(EXTRACTED ENTRIES begins)

(* ===== verification/Drivers.v ===== *)
(** * The drivers of the Go toolchain

    [veil-core/scripts/bench_build.py], [check.py] and [cross_check.py], and cross_check.py of
    veil-service: each takes the flags of the generator and runs [go] with them; the checks report every run in a JSON file and by
    their exit status.  What they print is left out. *)

From S2P Require Import Prelude.
From S2P Require Import PyText.
From S2P Require Import PyBytes.
From S2P Require Import Json.
From S2P Require Import JsonRoundtrip.
From S2P Require Import Numbers.
From S2P Require Import FileSystem.
From S2P Require Import Confined.
From S2P Require Import Tools.
From S2P Require Import TlsPatches.
From S2P Require Import Generate.
From S2P Require Import Build.
#[local] Open Scope Z_scope.

(** [root], [ENV] and [generate] of build.py; [run]: [subprocess.run(..., check=True)]; [runs]:
    the return code and the output of a command; [monotonic]: [time.monotonic()]. *)
Section drivers.
Context (root : path) (ENV : env) (generate : mode → py disk (list string)).
Context (run : command → py disk ()) (runs : command → py disk (Z * string)) (monotonic : py disk num).

Definition build_root : path := root ++ [".build"].
Definition in_root (argv : list string) (e : env) : command :=
  {| argv := argv; cwd := Some root; env_of := Some e |}.

(** ** bench_build.py *)
Definition singbox : string := "github.com/sagernet/sing-box@v1.15.0-alpha.9".
Definition singbox_source : path := sub root (".build/mod/" +:+ singbox).
Definition singbox_work : path := build_root ++ ["sing-box-src"].
Definition singbox_mod (m : mode) : path := build_root ++ ["singbox-" +:+ mode_name m +:+ ".mod"].
Definition singbox_sum (m : mode) : path := build_root ++ ["singbox-" +:+ mode_name m +:+ ".sum"].
Definition singbox_content (m : mode) (text : string) : string :=
  if bool_decide (m = native) then text
  else text +:+ nl +:+ "replace github.com/metacubex/utls => " +:+ posix (build_root ++ [mode_name m; "utls"]) +:+ nl.
Definition singbox_command (m : mode) (flags : list string) : list string :=
  ["go"; "build"] ++ filter (λ f, modfile_flag f = false) flags ++
  ["-mod=mod"; "-modfile=" +:+ posix (singbox_mod m); "-trimpath"; "-o";
   posix (build_root ++ ["singbox-" +:+ mode_name m]); "./cmd/sing-box"].
Definition bench_build (m : mode) : py disk () :=
  flags ← generate m;
  t ← get_tree;
  when (negb (path_exists t singbox_source)) (run (in_root ["go"; "mod"; "download"; singbox] ENV));;
  t ← get_tree;
  when (negb (path_exists t singbox_work)) (copytree (S (size t)) singbox_source singbox_work);;
  content ← read_file (singbox_source ++ ["go.mod"]);
  write_file (singbox_mod m) (singbox_content m content);;
  copyfile (singbox_source ++ ["go.sum"]) (singbox_sum m);;
  run {| argv := singbox_command m flags; cwd := Some singbox_work; env_of := Some ENV |}.

(** ** What the checks report *)

(** [any(row["returncode"] for row in rows)] *)
Definition row_failed (row : json) : bool :=
  match jitem "returncode" row with Ok v => truthy v | Err _ => false end.
Definition exit_status {A} (rows : list json) : py disk A :=
  raise (SystemExit (if existsb row_failed rows then 1 else 0)).
Definition report (rows : list json) : string := dumps_indent 2 (JArr rows) +:+ nl.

(EXTRACTED ENTRIES ends)

**WHAT NEEDS TO BE DONE**: Give back the entries above precisely as they appear.

**ANSWER TO THIS EXERCISE**:
(* ===== verification/Drivers.v ===== *)
(** * The drivers of the Go toolchain

    [veil-core/scripts/bench_build.py], [check.py] and [cross_check.py], and cross_check.py of
    veil-service: each takes the flags of the generator and runs [go] with them; the checks report every run in a JSON file and by
    their exit status.  What they print is left out. *)

From S2P Require Import Prelude.
From S2P Require Import PyText.
From S2P Require Import PyBytes.
From S2P Require Import Json.
From S2P Require Import JsonRoundtrip.
From S2P Require Import Numbers.
From S2P Require Import FileSystem.
From S2P Require Import Confined.
From S2P Require Import Tools.
From S2P Require Import TlsPatches.
From S2P Require Import Generate.
From S2P Require Import Build.
#[local] Open Scope Z_scope.

(** [root], [ENV] and [generate] of build.py; [run]: [subprocess.run(..., check=True)]; [runs]:
    the return code and the output of a command; [monotonic]: [time.monotonic()]. *)
Section drivers.
Context (root : path) (ENV : env) (generate : mode → py disk (list string)).
Context (run : command → py disk ()) (runs : command → py disk (Z * string)) (monotonic : py disk num).

Definition build_root : path := root ++ [".build"].
Definition in_root (argv : list string) (e : env) : command :=
  {| argv := argv; cwd := Some root; env_of := Some e |}.

(** ** bench_build.py *)
Definition singbox : string := "github.com/sagernet/sing-box@v1.15.0-alpha.9".
Definition singbox_source : path := sub root (".build/mod/" +:+ singbox).
Definition singbox_work : path := build_root ++ ["sing-box-src"].
Definition singbox_mod (m : mode) : path := build_root ++ ["singbox-" +:+ mode_name m +:+ ".mod"].
Definition singbox_sum (m : mode) : path := build_root ++ ["singbox-" +:+ mode_name m +:+ ".sum"].
Definition singbox_content (m : mode) (text : string) : string :=
  if bool_decide (m = native) then text
  else text +:+ nl +:+ "replace github.com/metacubex/utls => " +:+ posix (build_root ++ [mode_name m; "utls"]) +:+ nl.
Definition singbox_command (m : mode) (flags : list string) : list string :=
  ["go"; "build"] ++ filter (λ f, modfile_flag f = false) flags ++
  ["-mod=mod"; "-modfile=" +:+ posix (singbox_mod m); "-trimpath"; "-o";
   posix (build_root ++ ["singbox-" +:+ mode_name m]); "./cmd/sing-box"].
Definition bench_build (m : mode) : py disk () :=
  flags ← generate m;
  t ← get_tree;
  when (negb (path_exists t singbox_source)) (run (in_root ["go"; "mod"; "download"; singbox] ENV));;
  t ← get_tree;
  when (negb (path_exists t singbox_work)) (copytree (S (size t)) singbox_source singbox_work);;
  content ← read_file (singbox_source ++ ["go.mod"]);
  write_file (singbox_mod m) (singbox_content m content);;
  copyfile (singbox_source ++ ["go.sum"]) (singbox_sum m);;
  run {| argv := singbox_command m flags; cwd := Some singbox_work; env_of := Some ENV |}.

(** ** What the checks report *)

(** [any(row["returncode"] for row in rows)] *)
Definition row_failed (row : json) : bool :=
  match jitem "returncode" row with Ok v => truthy v | Err _ => false end.
Definition exit_status {A} (rows : list json) : py disk A :=
  raise (SystemExit (if existsb row_failed rows then 1 else 0)).
Definition report (rows : list json) : string := dumps_indent 2 (JArr rows) +:+ nl.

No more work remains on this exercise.